We’ve been here so many times in the past four years. The sheer chutzpah and lawlessness of the militants evokes a huge human and economic cost, which suggests that this fight is more over control of natural resources rather than a commitment to a misplaced jihadist ideology.

Despite its natural resources, Mozambique is classified by the World Bank and Islamic Development Bank, a mutual member country, as “one of the poorest countries on Earth.”

While Cabo Delgado burns, President Filipe Nyusi fiddles. His figurative mood music resembles the Maputo Reshuffle.

Last week he fired his army chief, Major-General Ezequiel Isac Muianga, and air force chief Major-General Messias André Niposso, offering no explanation for his action.

Villagers have testified that the army is not doing enough to protect civilians, villages and economic assets, and the army chain of command is wilfully unfit for its purpose.

The new chief of staff, Major-General Cristovao Chume and the air force chief, Brigadier Candido Jose Tirano, have the unenviable task of saving the graces of their president and the lot of Cabo Delgado’s suffering citizens.

Not so long ago it was the port town of Mocimboa da Praia, gateway to the offshore natural gas fields, which the militants captured from an incompetent and under-resourced Mozambican army.

Since the insurgency in Cabo Delgado started in 2017, almost 2 500 people, mainly civilians and the poor, have perished and more than half a million people have been driven from their homes in the past year.

Mozambique’s ‘resource curse’ is a magnet for a motley of foreign investors. Oil and gas companies, ECAs including US Exim, UK Export Finance, AfDB, SACE of Italy, the Export Credit Insurance Corporation of South Africa and Atradius of Holland, financial institutions, investment insurers and even rating agencies are salivating at the prospects of huge rewards, spinning the line that the LNG projects remain largely unaffected by the insurgency.

Thanks to them and the inability of Mozambican troops to deal with the insurgency, foreign security contractors (mainly burly white men, Russians and Afrikaners) are already on the ground protecting LNG installations and mining operations.

To what extent they will be joined by AU and SADC troops and military technical personnel from Portugal, the country’s ex-colonial power, remains to be seen.

A potential game-changer could be the designation last week by the Biden administration of Al Ansar al-Sunna, known as al-Shabaab in Mozambique, as a foreign terrorist organisation.

“Among other consequences, all property and interests in property of those designated that are subject to US jurisdiction are blocked, and US persons are generally prohibited from engaging in any transactions with them," said the US State Department.

Maputo awarded exploitation rights to three LNG projects, of which the first – the US$24bn Golfinho-Atum gas field in the offshore Rovuma basin – is being developed by a consortium led by France’s Total and is set to come on stream in 2024.

LNG contracts, however, are far from transparent.
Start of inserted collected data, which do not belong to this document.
(* ===== verification/Merging.v ===== *)
(** * The merging manager (native/src/merging/mod.rs)

    One equality consequence: detect an inequality clash, prune the children of
    the merge source, hand its pending existentials to the target and merge,
    all inside one checkpoint. *)

From S2P Require Import Prelude Order Errors Model Queue Store Kernel KernelBase Arena Facts FactOps.
From S2P Require Import StateInv NodeOps Merge Prune KernelInv Cancel Branching RuleModel.
Import Kernel.

Record MergeResult := mkMergeResult {
  mr_representative : NodeHandle;
  mr_merged : option NodeHandle;
  mr_pruned : list NodeHandle;
  mr_clashed : bool
}.

Record MergingManager := mkMergingManager { inequality_by_sort : gmap TermSort N }.

Module Merging.

(** [MergingManager::new], over the predicates of the program. *)
Definition new (predicates : list RulePredicate) : NativeResult MergingManager :=
  by_sort ← foldM (λ (m : gmap TermSort N) p,
      sort ← ok_or (head (rp_argument_sorts p)) (NativeErr.invariant "inequality predicate has no sort");
      _ ← reject_if (bool_decide (is_Some (m !! sort)))
        (NativeErr.wire "a rule program cannot contain two inequalities for one term sort");
      Ok (<[sort := rp_predicate_id p]> m))
    (List.filter (λ p, bool_decide (rp_kind p = Inequality)) predicates) ∅;
  Ok (mkMergingManager by_sort).

Definition rank_priority (rank : N * N * N) : list Z :=
  [Z.of_N rank.1.1; Z.of_N rank.1.2; Z.of_N rank.2].

(** The ids and dependencies of the inequality rows between two nodes. *)
Definition inequality_clash (m : MergingManager) (left right : NodeHandle) (sort : NodeSort)
    (support : DependencySet) : K (option MergeResult) :=
  let term_sort := match sort with Object => TObject | Data => TData end in
  match inequality_by_sort m !! term_sort with
  | None => mret None
  | Some predicate =>
      left_rank ← reads (node_rank left);
      right_rank ← reads (node_rank right);
      let '(first, second) :=
        if bool_decide (ord_le left_rank right_rank) then (left, right) else (right, left) in
      let bindings : gmap N NodeHandle := <[0 := first]> (<[1 := second]> ∅) in
      rows ← reads (candidate_fact_ids predicate bindings);
      if bool_decide (rows = []) then mret None
      else
        supports ← reads (λ k, collectM (λ rid, row ← fact rid k; Ok (supports row)) rows);
        inequality ← lift (ok_or (min_by (λ l r, compare (dependency_rank l) (dependency_rank r)) (mjoin supports))
          (NativeErr.invariant "inequality row has no dependency support"));
        let participants := dedup (Order.sort rows) in
        _ ← install_clash "equality_inequality" (Dep.union [support; inequality]) participants None;
        mret (Some (mkMergeResult left None [] true))
  end.

Section manager.
Context (others : nat → CancellationState → CancellationState) (clock : nat → N).
(** Whether the caller supplied a cancellation state. *)
Context (supplied : bool).

Abbreviation M X := (st (World unit) NativeError X).

Definition poll : M unit := if supplied then Branching.poll others clock else mret tt.

(** [kernel.atomic] around a closure that also polls. *)
Definition watomic {X} (m : M X) : M X := λ w,
  match m w with
  | (Err e, w') =>
      (Err e, mkWorld (restore (snapshot (w_kernel w)) (w_kernel w')) (w_access w') (w_cancel w') (w_polls w'))
  | r => r
  end.

(** The loop over the children of the merge source. *)
Fixpoint prune_children (children : list NodeHandle) (pruned : list NodeHandle) : M (list NodeHandle) :=
  match children with
  | [] => mret pruned
  | child :: children =>
      _ ← poll;
      more ← kern (prune_subtree_in_transaction child);
      prune_children children (pruned ++ more)
  end.

Definition merge_inner (m : MergingManager) (left right : NodeHandle) (dependency : DependencySet) :
    M MergeResult :=
  l ← kern (reads (canonical_handle left));
  r ← kern (reads (canonical_handle right));
  let support := Dep.union [dependency; l.2; r.2] in
  if bool_decide (l.1 = r.1) then mret (mkMergeResult l.1 None [] false)
  else
    sort ← kern (reads (node_sort l.1));
    sort' ← kern (reads (node_sort r.1));
    _ ← lift (reject_if (negb (bool_decide (sort' = sort)))
      (NativeErr.invariant "cannot merge object and concrete nodes"));
    clash ← kern (inequality_clash m l.1 r.1 sort support);
    match clash with
    | Some result => mret result
    | None =>
        orientation ← kern (reads (merge_orientation l.1 r.1));
        let '(target, source) := orientation in
        children ← kern (reads (direct_children source));
        source_node ← kern (reads (active_node source));
        let pending := btree_elements (n_unprocessed_existentials source_node) in
        pruned ← prune_children children [];
        _ ← kern (forM (λ eid, mark_existential target eid true) pending);
        representative ← kern (merge_nodes_in_transaction source target support);
        _ ← lift (reject_if (negb (bool_decide (representative = target)))
          (NativeErr.invariant "state merge orientation changed after it was selected"));
        rank ← kern (reads (node_rank target));
        target_node ← kern (reads (active_node target));
        _ ← (if bool_decide (n_unprocessed_existentials target_node = ∅) then mret tt
             else kern (enqueue_node "existential_candidates" target (rank_priority rank)));
        _ ← kern (enqueue_node "blocking_invalidations" target (rank_priority rank));
        mret (mkMergeResult representative (Some source) pruned false)
    end.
Very little of the proceeds from the investments are filtering through to the local people of Cabo Delgado, already impoverished and marginalised by decades of civil war which only formally ended in 2019, poor governance compounded by entrenched corruption and state capture, the effects of climate change including perennial floods, funnel caterpillar and locust invasions threatening crops, precious stone smuggling barons, the ongoing insurgency and the impact of the Covid-19 pandemic.

As if the insurgency is not enough! The rising number of cases of Covid-19 has already affected work at LNG installations and at several mines, including the Moma titanium mine in northern Mozambique operated by Irish titanium feedstock producer Kenmare Resources, forcing some international personnel to be repatriated.

* Parker is an economist and writer based in London.

** The views expressed here are not necessarily those of IOL.